The Secret Life of Pets (2016)

  • Time: 90 min
  • Genre: Animation | Comedy | Family
  • Directors: Chris Renaud, Yarrow Cheney
  • Cast: Ellie Kemper, Lake Bell, Kevin Hart, Jenny Slate, Albert Brooks, Steve Coogan


Taking place in a Manhattan apartment building, Max’s life as a favorite pet is turned upside down, when his owner brings home a sloppy mongrel named Duke. They have to put their quarrels behind when they find out that an adorable white bunny named Snowball is building an army of abandoned pets determined to take revenge on all happy-owned pets and their owners.
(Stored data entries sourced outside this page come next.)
(* ===== verification/System.v ===== *)
(** * The whole operator

    Everything that the operator does at run time is one of four activities: it
    answers an HTTP request, or reconciles a deployment, a device, or a device's
    labels. The system is a pool of such activities over the stored objects, with
    reads that may be answered from a cache, and with users who change devices
    and deployments in between. The queue of the controllers calls a reconciler
    whenever it likes
    (which calls it owes is in [Triggers]), so an activity may start at any time; goroutines of one
    reconciliation are part of its program. A panic of a request ends that
    request, and the end of the process loses every thread: both are losses of
    the pool. *)
From S2P Require Import Prelude Effects Interleave Rely Conduct K8s Labels Utils Models V1alpha1 Normalize Calls ApiServer Server Repositories Heartbeat Lookups Concurrent Mtls Yggdrasil DeviceSide Main Validation Rest Decency.
From S2P Require Import EdgeDeploymentController EdgeDeviceLabelsController EdgeDeviceController.
Import v1alpha1.

Section system.
Context {F : Formats} `{JM : JSON models.Message} `{JR : JSON models.MessageResponse}.
Context {AL : AllowListGenerator} {RA : RegistryAuthAPI} {CM : ConfigMapAPI} {TLS : CSRSigner}.
Context {LL : LookupLaws AL RA CM TLS} {U : UnicodeTables}.
Context (initialNamespace : string) (Concurrency : Z) (ObcAutoCreate : bool).

Inductive activity :=
  | AnswerRequest (router : Router) (s : served) (r : request)
  | ReconcileDeployment (req : Request)
  | ReconcileDevice (req : Request)
  | ReconcileLabels (req : Request).

Definition discard {A} (p : go A) : go unit := prog_bind (λ _, Ret tt) p.

Definition program_of (a : activity) : go unit :=
  match a with
  | AnswerRequest router s r => discard (serve initialNamespace router s r)
  | ReconcileDeployment req => discard (EdgeDeploymentController.Reconcile Concurrency req)
  | ReconcileDevice req => discard (EdgeDeviceController.Reconcile ObcAutoCreate req)
  | ReconcileLabels req => discard (EdgeDeviceLabelsController.Reconcile req)
  end.

Definition starts (p : go unit) : Prop := ∃ a, p = program_of a.

(** Reads of objects, which the client of the manager answers from a cache. *)
Definition is_cached (o : api_op) : bool :=
  match o with
  | GetEdgeDevice _ _ | ListEdgeDevices _ _ | GetEdgeDeployment _ _ | ListEdgeDeployments _ _
  | GetSecret _ _ | GetConfigMap _ _ | GetRoute _ _ | GetObjectBucketClaim _ _ => true
  | _ => false
  end.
  • (RATING: ☆☆☆☆ out of 5)


    IN BRIEF: Too many chase scenes detour a good movie down the wrong path.
    GRADE: B

    SYNOPSIS: Pets’ private moments (without their owner) get more complicated for two dogs lost in the real world.

    The unconditional love and endearing behavior of a pet infuses me with a giddy sense of outright joy. As a life-time pet owner and an avid dog lover, I realize the importance of a four-legged friend in one’s life. A pet will bring out your inner child and my latest member to the family, Zoey, is happiness personified.

    In the animated film, The Secret Life of Pets, animals are personified as well, taking on human traits, especially when their master is away. That is the on-going premise of this film and since I may be a tad biased, as my interest in this film was as comparable as my dog’s overwrought joy in getting a new stuffed toy, I have decided to let my intelligent and sensitive pooch handle the reviewing. So….

    ZOEY’S REVIEW: Hello, dear moviegoers. It’s me, Zoey! For those who may not know me, I am a miniature wirehair dachshund with a high I.Q. and I love food, people, playing with toys, and watching cars and movies, in that order. I was asked by my owner, whom I call Daddy Jim, to review a new movie called The Secret Life of Pets, a film that does a disservice to animals in general for spilling the beans about our private moments when you are not around. First off, don’t believe it. We are trustworthy creatures who avoid any possible danger. Remember this is not a documentary. It’s fiction! That said, I can honestly say that the film was funny and had some nice characters that I enjoyed, especially, the two alpha dogs, Max (Louis C.K.) and Duke (Eric Stonestreet).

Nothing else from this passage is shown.